The original horizontal stripes appeared consistently from the 1950s through 1980s, becoming synonymous with athletic excellence as Adidas sponsored champions across soccer, tennis, basketball, and track. In 1971, Adidas introduced the Trefoil logo (three stripes forming a flower shape) for broader lifestyle applications, acknowledging the brand’s expansion beyond pure performance sportswear.
The mountain formation emerged in 1991, designed by Peter Moore, who previously created Nike’s Air Jordan brand. This “Performance Logo” originally launched for the Adidas Equipment line but eventually became the company’s primary mark. Today, Adidas strategically deploys multiple logo variations: the mountain for performance products, the Trefoil for Originals heritage collections, and a circular three-stripe badge for Style collaborations with fashion designers.
Typography
Adidas employs bold, geometric sans-serif lettering based on ITC Avant Garde Gothic, a typeface choice maintained since the company’s founding in 1949. The letterforms feature distinctive characteristics including extended stems on the lowercase “d"s (originally designed to cradle a shoe illustration) and consistent stroke weights projecting strength and technical precision. Recent applications use slightly refined custom versions with adjusted proportions, but the fundamental typeface structure remains unchanged, providing remarkable consistency across seven decades of branding evolution.
FAQ
Q: What do the three Adidas stripes represent?

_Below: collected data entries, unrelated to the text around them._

(* ===== verification/Stdio.v ===== *)
(** Formatted output: src/libc/stdio (printf.c, putchar.c, puts.c) and
    src/libc/stdlib/abort.c, as built into the kernel, on the console of
    Terminal.v.

    A format is the bytes of its C string; the variable arguments are a list. A
    directive whose argument is missing or of another kind reads what is not
    there: [OutOfBounds]. *)
From S2P Require Import Prelude Machine CString LibC Terminal.

Inductive arg := ArgChar (c : Z) | ArgStr (s : list Z).

Definition INT_MAX : Z := 2147483647.

Section Stdio.
Context {D : Type} `{PortIO D}.
Abbreviation T := (con D).

Definition putchar (ic : Z) : M T Z := terminal_write [u8 ic] ;; ret ic.

(** [print]: whether all bytes were put; [data] is the bytes [length] counts. *)
Fixpoint print (data : list Z) : M T bool :=
  match data with
  | [] => ret true
  | b :: data' => let! r := putchar b in if r =? -1 then ret false else print data'
  end.

(** The bytes in front of the next percent sign. *)
Fixpoint plain_run (format : list Z) : nat :=
  match format with
  | [] => O
  | c :: format' => if c =? 37 then O else S (plain_run format')
  end.

(** The loop of [printf]; every round takes at least one byte of [format], so
    that [f] above its length is enough. *)
Fixpoint printf_loop (f : nat) (format : list Z) (args : list arg) (written : Z) : M T Z :=
  match f, format with
  | _, [] => ret written
  | O, _ => raise OutOfFuel
  | S f', c :: rest =>
      let maxrem := u32 (INT_MAX - written) in
      if negb (c =? 37) || (at_ rest 0 =? 37) then
        let format := if c =? 37 then rest else format in
        let amount := S (plain_run (tail format)) in
        if maxrem <? Z.of_nat amount then ret (-1)
        else
          let! ok := print (take amount format) in
          if negb ok then ret (-1)
          else printf_loop f' (drop amount format) args (s32 (written + Z.of_nat amount))
      else
        let directive := at_ rest 0 in
        if directive =? 99 then
          match args with
          | ArgChar x :: args' =>
              if maxrem =? 0 then ret (-1)
              else
                let! ok := print [u8 x] in
                if negb ok then ret (-1) else printf_loop f' (tail rest) args' (s32 (written + 1))
          | _ => raise OutOfBounds
          end
        else if directive =? 110 then
          terminal_newline ;; printf_loop f' (tail rest) args (s32 (written + 1))
        else if directive =? 115 then
          match args with
          | ArgStr s :: args' =>
              let len := Z.of_nat (length (cstr s)) in
              if maxrem <? len then ret (-1)
              else
                let! ok := print (cstr s) in
                if negb ok then ret (-1) else printf_loop f' (tail rest) args' (s32 (written + len))
          | _ => raise OutOfBounds
          end
        else
          let len := Z.of_nat (length format) in
          if maxrem <? len then ret (-1)
          else
            let! ok := print format in
            if negb ok then ret (-1) else ret (s32 (written + len))
  end.

Definition printf (format : list Z) (args : list arg) : M T Z :=
  printf_loop (S (length (cstr format))) (cstr format) args 0.

Definition puts (s : list Z) : M T Z := printf (str "%s" ++ [10]) [ArgStr s].

(** The infinite loop after the message is [Halted]. *)
Definition abort : M T unit :=
  let! _ := printf (str "kernel: panic: abort()" ++ [10]) [] in raise Halted.
End Stdio.

(** * What a format means *)

Inductive item := Put (c : Z) | NewLine.

(** Bytes stand for themselves, [%%] for a percent sign, [%c], [%s] and [%n] for
    a character, a string and a line break; any other directive makes the rest
    of the format literal. *)
Fixpoint render (format : list Z) (args : list arg) : option (list item) :=
  match format with
  | [] => Some []
  | c :: rest =>
      if negb (c =? 37) then cons (Put c) <$> render rest args
      else
        match rest with
        | [] => Some [Put 37]
        | d :: rest' =>
            if d =? 37 then cons (Put 37) <$> render rest' args
            else if d =? 99 then
              match args with
              | ArgChar x :: args' => cons (Put (u8 x)) <$> render rest' args'
              | _ => None
              end
            else if d =? 110 then cons NewLine <$> render rest' args
            else if d =? 115 then
              match args with
              | ArgStr s :: args' => app (map Put (cstr s)) <$> render rest' args'
              | _ => None
              end
            else Some (map Put (c :: rest))
        end
  end.

Definition show_item {D} `{PortIO D} (i : item) : M (con D) unit :=
  match i with Put c => terminal_putchar c | NewLine => terminal_newline end.

Fixpoint show_items {D} `{PortIO D} (l : list item) : M (con D) unit :=
  match l with [] => ret tt | i :: l' => show_item i ;; show_items l' end.

Section Printf.
Context {D : Type} `{PortIO D}.
Implicit Types t : con D.

Lemma show_app l1 l2 t : show_items (l1 ++ l2) t = (show_items l1 ;; show_items l2) t.
Proof.
  revert t; induction l1 as [|i l1 IH]; intros t; [done|]. simpl. unfold bind in *.
  destruct (show_item i t) as [[] t1|]; [|done]. apply IH.
Qed.

Lemma print_show data t :
  bytes_ok data → print data t = (show_items (map Put data) ;; ret true) t.
Proof.
  intros Hd. revert t; induction Hd as [|b data Hb _ IH]; intros t; [done|].
  cbn [print map show_items show_item]. unfold putchar. cbn [terminal_write].
  rewrite (u8_id b) by exact Hb. unfold bind, ret in *. destruct (terminal_putchar b t) as [[] t1|]; [|done].
  rewrite (proj2 (Z.eqb_neq b (-1))) by (unfold byte_ok in Hb; lia). apply IH.
Qed.

(** A run of plain bytes renders to themselves. *)
Lemma render_plain format args items :
  render format args = Some items →
  let n := plain_run format in
  ∃ items', render (drop n format) args = Some items' ∧ items = map Put (take n format) ++ items'.
Proof.
  revert items; induction format as [|c format IH]; intros items E; [by exists items|].
  cbn [plain_run]. destruct (c =? 37) eqn:Ec; [by exists items|].
  cbn [render] in E. rewrite Ec in E. simpl in E. apply fmap_Some in E as (items1 & E1 & ->).
  destruct (IH items1 E1) as (items' & E' & ->). by exists items'.
Qed.

Lemma plain_run_le format : (plain_run format ≤ length format)%nat.
Proof. induction format as [|c format IH]; simpl; [lia|]. case_if; simpl; lia. Qed.

Lemma print_then {A} data (fail k : M (con D) A) t :
  bytes_ok data →
  (let! ok := print data in if negb ok then fail else k) t = (show_items (map Put data) ;; k) t.
Proof.
  intros Hd. unfold bind at 1. rewrite (print_show data t Hd). unfold bind, ret.
  by destruct (show_items _ t) as [[] ?|].
Qed.

Definition arg_ok (a : arg) : Prop := match a with ArgStr s => bytes_ok s | ArgChar _ => True end.

(** Showing [l1], then what is left, is showing both. *)
Lemma show_then l1 l2 (k : M (con D) Z) (v w : Z) t :
  (∀ t, k t = (show_items l2 ;; ret v) t) → v = w →
  (show_items l1 ;; k) t = (show_items (l1 ++ l2) ;; ret w) t.
Proof.
  intros Hk <-. unfold bind at 2. rewrite show_app. unfold bind.
  destruct (show_items l1 t) as [[] t1|]; [|done]. rewrite Hk. unfold bind.
  by destruct (show_items l2 t1).
Qed.

Lemma maxrem_ok written n :
  0 ≤ written → 0 ≤ n → written + n ≤ INT_MAX →
  (u32 (INT_MAX - written) <? n) = false ∧ s32 (written + n) = written + n.
Proof.
  unfold INT_MAX. intros. rewrite u32_id, s32_id by lia. split; [apply Z.ltb_ge; lia|done].
Qed.

Lemma cstr_bytes_ok s : bytes_ok s → bytes_ok (cstr s).
Proof.
  intros Hs. destruct (cstr_split s) as [r E]. rewrite E in Hs. by apply Forall_app in Hs as [? _].
Qed.

(** [printf_loop] with fuel [f] shows what a format of fewer than [f] bytes means. *)
Definition shows (f : nat) : Prop := ∀ format args written items t,
  (length format < f)%nat → bytes_ok format → Forall arg_ok args →
  render format args = Some items → 0 ≤ written → written + Z.of_nat (length items) ≤ INT_MAX →
  printf_loop f format args written t =
  (show_items items ;; ret (written + Z.of_nat (length items))) t.

(** A run of plain characters, or %%. *)
Lemma shows_plain f c rest args written items t :
  shows f → (length (c :: rest) < S f)%nat → bytes_ok (c :: rest) → Forall arg_ok args →
  render (c :: rest) args = Some items → 0 ≤ written → written + Z.of_nat (length items) ≤ INT_MAX →
  negb (c =? 37) || (at_ rest 0 =? 37) = true →
  printf_loop (S f) (c :: rest) args written t =
  (show_items items ;; ret (written + Z.of_nat (length items))) t.
Proof.
  intros IH Hf Hfmt Hargs Hr Hw Hlim Eplain. pose proof Hfmt as [Hc Hrest]%Forall_cons.
  cbn [printf_loop]. simpl in Hf. rewrite Eplain.
  set (format := if c =? 37 then rest else c :: rest).
  assert (∃ d rest', format = d :: rest' ∧ (length rest' < f)%nat ∧ bytes_ok rest' ∧ byte_ok d ∧
    ∃ items1, render rest' args = Some items1 ∧ items = Put d :: items1) as (d & rest' & Efmt & Hl & Hb & Hd & items1 & Hr1 & ->).
  { unfold format. cbn [render] in Hr. destruct (c =? 37) eqn:Ec; simpl in Eplain, Hr.
    - destruct rest as [|d rest']; [done|]. change (at_ (d :: rest') 0) with d in Eplain. rewrite Eplain in Hr.
      apply fmap_Some in Hr as (items1 & Hr1 & ->). apply Z.eqb_eq in Eplain as ->.
      apply Forall_cons in Hrest as [? ?]. exists 37, rest'. simpl in Hf. split_and!; try done; [lia|by exists items1].
    - apply fmap_Some in Hr as (items1 & Hr1 & ->). exists c, rest. split_and!; try done; [lia|by exists items1]. }
  rewrite Efmt. cbn [tail take drop]. set (n := plain_run rest').
  destruct (render_plain rest' args items1 Hr1) as (items2 & Hr2 & ->). fold n in Hr2, Hlim |- *.
  pose proof (plain_run_le rest') as Hn. fold n in Hn.
  assert (length (Put d :: map Put (take n rest') ++ items2) = (S n + length items2)%nat) as Hlen
    by (cbn [length]; rewrite length_app, length_map, length_take; lia).
  rewrite Hlen in Hlim |- *.
  destruct (maxrem_ok written (Z.of_nat (S n))) as [-> ->]; [lia..|].
  rewrite print_then by (constructor; [done|by apply Forall_take]).
  change (Put d :: map Put (take n rest') ++ items2) with (map Put (d :: take n rest') ++ items2).
  eapply show_then; [intros t'; apply IH|]; try done.
  + rewrite length_drop. lia.
  + by apply Forall_drop.
  + lia.
  + lia.
  + lia.
Qed.

(** A directive. *)
Lemma shows_directive f c rest args written items t :
  shows f → (length (c :: rest) < S f)%nat → bytes_ok (c :: rest) → Forall arg_ok args →
  render (c :: rest) args = Some items → 0 ≤ written → written + Z.of_nat (length items) ≤ INT_MAX →
  negb (c =? 37) || (at_ rest 0 =? 37) = false →
  printf_loop (S f) (c :: rest) args written t =
  (show_items items ;; ret (written + Z.of_nat (length items))) t.
Proof.
  intros IH Hf Hfmt Hargs Hr Hw Hlim Eplain. pose proof Hfmt as [Hc Hrest]%Forall_cons.
  cbn [printf_loop]. simpl in Hf. rewrite Eplain.
  apply orb_false_iff in Eplain as [Ec Enext]. apply negb_false_iff in Ec.
  cbn [render] in Hr. rewrite Ec in Hr. simpl in Hr.
  destruct rest as [|d rest'].
  { injection Hr as <-. cbn [length] in Hlim |- *. change (at_ [] 0) with 0. cbn [Z.eqb Pos.eqb].
    destruct (maxrem_ok written 1) as [E1 E2]; [lia..|]. change (Z.of_nat 1) with 1. rewrite E1.
    rewrite print_then by done. apply Z.eqb_eq in Ec as ->.
    eapply (show_then [Put 37] []); [intros t'; reflexivity|]. rewrite E2. done. }
  change (at_ (d :: rest') 0) with d in *. rewrite Enext in Hr. apply Forall_cons in Hrest as [Hd Hrest'].
  cbn [tail]. simpl in Hf. destruct (d =? 99).
  { destruct args as [|[x|] args]; [done| |done]. apply fmap_Some in Hr as (items1 & Hr1 & ->).
    apply Forall_cons in Hargs as [_ Hargs]. cbn [length] in Hlim |- *.
    destruct (maxrem_ok written 1) as [E1 E2]; [lia..|].
    rewrite (proj2 (Z.eqb_neq _ 0)) by (apply Z.ltb_ge in E1; lia).
    rewrite print_then by (constructor; [apply u8_range|done]). rewrite E2.
    eapply (show_then [Put (u8 x)] items1); [intros t'; apply IH; try done; lia|lia]. }
  destruct (d =? 110).
  { apply fmap_Some in Hr as (items1 & Hr1 & ->). cbn [length] in Hlim |- *.
    destruct (maxrem_ok written 1) as [_ E2]; [lia..|]. rewrite E2.
    transitivity ((show_items [NewLine] ;; printf_loop f rest' args (written + 1)) t).
    { cbn [show_items show_item]. unfold bind, ret. by destruct (terminal_newline t) as [[] ?|]. }
    eapply (show_then [NewLine] items1); [intros t'; apply IH; try done; lia|lia]. }
  destruct (d =? 115).
  { destruct args as [|[|s] args]; [done..|]. apply fmap_Some in Hr as (items1 & Hr1 & ->).
    apply Forall_cons in Hargs as [Hs Hargs]. rewrite length_app, length_map in Hlim |- *.
    destruct (maxrem_ok written (Z.of_nat (length (cstr s)))) as [-> ->]; [lia..|].
    rewrite print_then by (by apply cstr_bytes_ok).
    eapply show_then; [intros t'; apply IH; try done; lia|lia]. }
  assert (items = map Put (c :: d :: rest')) as -> by (injection Hr as <-; reflexivity).
  rewrite length_map in Hlim |- *.
  destruct (maxrem_ok written (Z.of_nat (length (c :: d :: rest')))) as [-> ->]; [lia..|].
  by rewrite print_then by done.
Qed.

Lemma printf_loop_items f : shows f.
Proof.
  induction f as [|f IH]; intros format args written items t Hf Hfmt Hargs Hr Hw Hlim; [lia|].
  destruct format as [|c rest]; [injection Hr as <-; simpl; by rewrite Z.add_0_r|].
  destruct (negb (c =? 37) || (at_ rest 0 =? 37)) eqn:E; [by apply shows_plain|by apply shows_directive].
Qed.
End Printf.

(** * Theorems *)

(** C30: [printf] shows what its format means: whenever the arguments match the
    directives and the output is at most [INT_MAX] characters, it puts the
    rendered characters and line breaks on the console, in order, and returns
    how many they are. *)
Theorem printf_renders `{PortIO D} format args items (t : con D) :
  bytes_ok format → Forall arg_ok args → render (cstr format) args = Some items →
  Z.of_nat (length items) ≤ INT_MAX →
  printf format args t = (show_items items ;; ret (Z.of_nat (length items))) t.
Proof.
  intros Hf Ha Hr Hlim. unfold printf.
  rewrite (printf_loop_items _ _ _ _ items); [done|lia|by apply cstr_bytes_ok|done..].
Qed.

Lemma printf_renders_witness :
  printf (str "%s: 100%%%n") [ArgStr (str "disk")] demo_con =
  (show_items (map Put (str "disk: 100%") ++ [NewLine]) ;; ret 11) demo_con.
Proof.
  apply (printf_renders (str "%s: 100%%%n") [ArgStr (str "disk")] (map Put (str "disk: 100%") ++ [NewLine]) demo_con).
  - apply (bool_decide_unpack _). vm_compute. exact I.
  - constructor; [|constructor]. apply (bool_decide_unpack _). vm_compute. exact I.
  - reflexivity.
  - vm_compute. discriminate.
Defined.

A: The three stripes originally provided structural reinforcement on shoes. When arranged as a mountain (1991 design), they symbolize challenges athletes overcome and peak performance achievement.
Q: Did Adidas invent the three stripes?
A: No, Adidas purchased the three-stripe design from Finnish company Karhu Sports in 1952 for roughly €1,600 and two bottles of whiskey, then made it iconic through decades of athletic sponsorships.
Q: Why does Adidas have multiple logos?
A: The mountain stripes represent performance sportswear, the Trefoil marks Originals heritage collections, and the circular badge identifies Style fashion collaborations, allowing strategic positioning across market segments.